On 16 May the Australian Government amended the Privacy Act to insert a new Part VIIIA to protect COVID app data and provide the OAIC with an oversight and assurance role.

The COVIDSafe provisions prohibit certain conduct in relation to the app, limit the purpose for which data may be collected, used or disclosed, require data to be stored in and not disclosed outside Australia, and set penalties for breaches of the law.

The provisions also extend existing regulatory powers to allow the OAIC to conduct an assessment of whether the acts or practices of an entity (including a state or territory authority) comply with the Australian Privacy Principles or Part VIIIA, and to require an entity or authority to give information or produce documents.

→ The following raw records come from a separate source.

Definition goto (p : point) (t : task) : task :=
  {| t_op := t_op t; t_at := p; t_state := t_state t; t_sig := t_sig t; t_ret := t_ret t |}.
Definition set_state (st : task_state) (t : task) : task :=
  {| t_op := t_op t; t_at := t_at t; t_state := st; t_sig := t_sig t; t_ret := t_ret t |}.
Definition set_ret (r : Z) (t : task) : task :=
  {| t_op := t_op t; t_at := t_at t; t_state := t_state t; t_sig := t_sig t; t_ret := r |}.
Definition set_sig (t : task) : task :=
  {| t_op := t_op t; t_at := t_at t; t_state := t_state t; t_sig := true; t_ret := t_ret t |}.

Section Steps.
Context {UA : UserAccess} {MC : Memcpy} {FA : FasyncApi}.
Variable cfg : gfifo_cfg.
Implicit Types (s : sys) (t : nat) (th : task).

Definition upd s t th (m : option nat) : sys :=
  {| dev := dev s; mutex := m; r_wait := r_wait s; w_wait := w_wait s;
     tasks := <[t := th]> (tasks s); user := user s; log := log s |}.

Definition set_wait s (r w : gset nat) : sys :=
  {| dev := dev s; mutex := mutex s; r_wait := r; w_wait := w;
     tasks := tasks s; user := user s; log := log s |}.

(** [wake_up_interruptible(&q)]: every task on the queue that sleeps
    interruptibly becomes runnable. *)
Definition wake (q : gset nat) (ts : gmap nat task) : gmap nat task :=
  map_imap (λ t th, Some (if decide (t ∈ q) then set_state TASK_RUNNING th else th)) ts.

Definition woken (ev : list kevent) s (ts : gmap nat task) : gmap nat task :=
  match ev with
  | WakeReaders :: _ => wake (r_wait s) ts
  | WakeWriters :: _ => wake (w_wait s) ts
  | _ => ts
  end.

Definition must_wait (o : op) (d : gfifo_dev) : bool :=
  match o with
  | OpRead _ _ _ => cur_len d =? 0
  | OpWrite _ _ _ => cur_len d =? GFIFO_SIZE cfg
  | OpIoctl _ => false
  end.

Definition op_nonblock (o : op) : bool :=
  match o with OpRead _ _ nb | OpWrite _ _ nb => nb | OpIoctl _ => false end.

Definition is_read (o : op) : bool := match o with OpRead _ _ _ => true | _ => false end.
Definition is_write (o : op) : bool := match o with OpWrite _ _ _ => true | _ => false end.

(** The step at [PCopy].  What a read delivered is what the buffer of its caller holds
    after the copy; what a write took is what the buffer held before. *)
Definition exec_copy s t th : option sys :=
  match t_op th with
  | OpRead buf size _ =>
      match read_copy cfg (dev s) (user s) buf size with
      | Done (r, d', u', ev) =>
          Some {| dev := d'; mutex := mutex s; r_wait := r_wait s; w_wait := w_wait s;
                  tasks := woken ev s (<[t := goto POut (set_ret r th)]> (tasks s));
                  user := u';
                  log := if r <? 0 then log s
                         else log s ++ [EvRead t (default [] (ubytes u' buf r)) (length (queue d'))] |}
      | _ => None
      end
  | OpWrite buf size _ =>
      match write_copy cfg (dev s) (user s) buf size with
      | Done (r, d', ev) =>
          Some {| dev := d'; mutex := mutex s; r_wait := r_wait s; w_wait := w_wait s;
                  tasks := woken ev s (<[t := goto POut (set_ret r th)]> (tasks s));
                  user := user s;
                  log := if r <? 0 then log s
                         else log s ++ [EvWrite t (default [] (ubytes (user s) buf r))] |}
      | _ => None
      end
  | OpIoctl cmd =>
      Some {| dev := (ioctl cfg (dev s) cmd).1; mutex := mutex s; r_wait := r_wait s;
              w_wait := w_wait s; tasks := <[t := goto POut (set_ret 0 th)]> (tasks s);
              user := user s; log := log s ++ [EvClear t] |}
  end.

The COVIDSafe Assessment Program is examining:

  1. access controls applied to the National COVIDSafe Data Store by the Data Store Administrator
  2. access controls applied to the use of COVID app data by state or territory health authorities
  3. functionality of the COVIDSafe app against specified privacy protections set out under the COVIDSafe privacy policy and collection notices, and against the requirements of Part VIIIA
  4. compliance of the Data Store Administrator with data handling and deletion requirements under Part VIIIA, and
  5. the compliance of the Data Store Administrator with the deletion and notification requirements in Part VIIIA which relate to the end of the pandemic.

Reports will be published on the OAIC’s website following the completion of each COVIDSafe assessment. The Australian Information Commissioner will also report every six months on the performance of her powers under or in relation to Part VIIIA of the Privacy Act.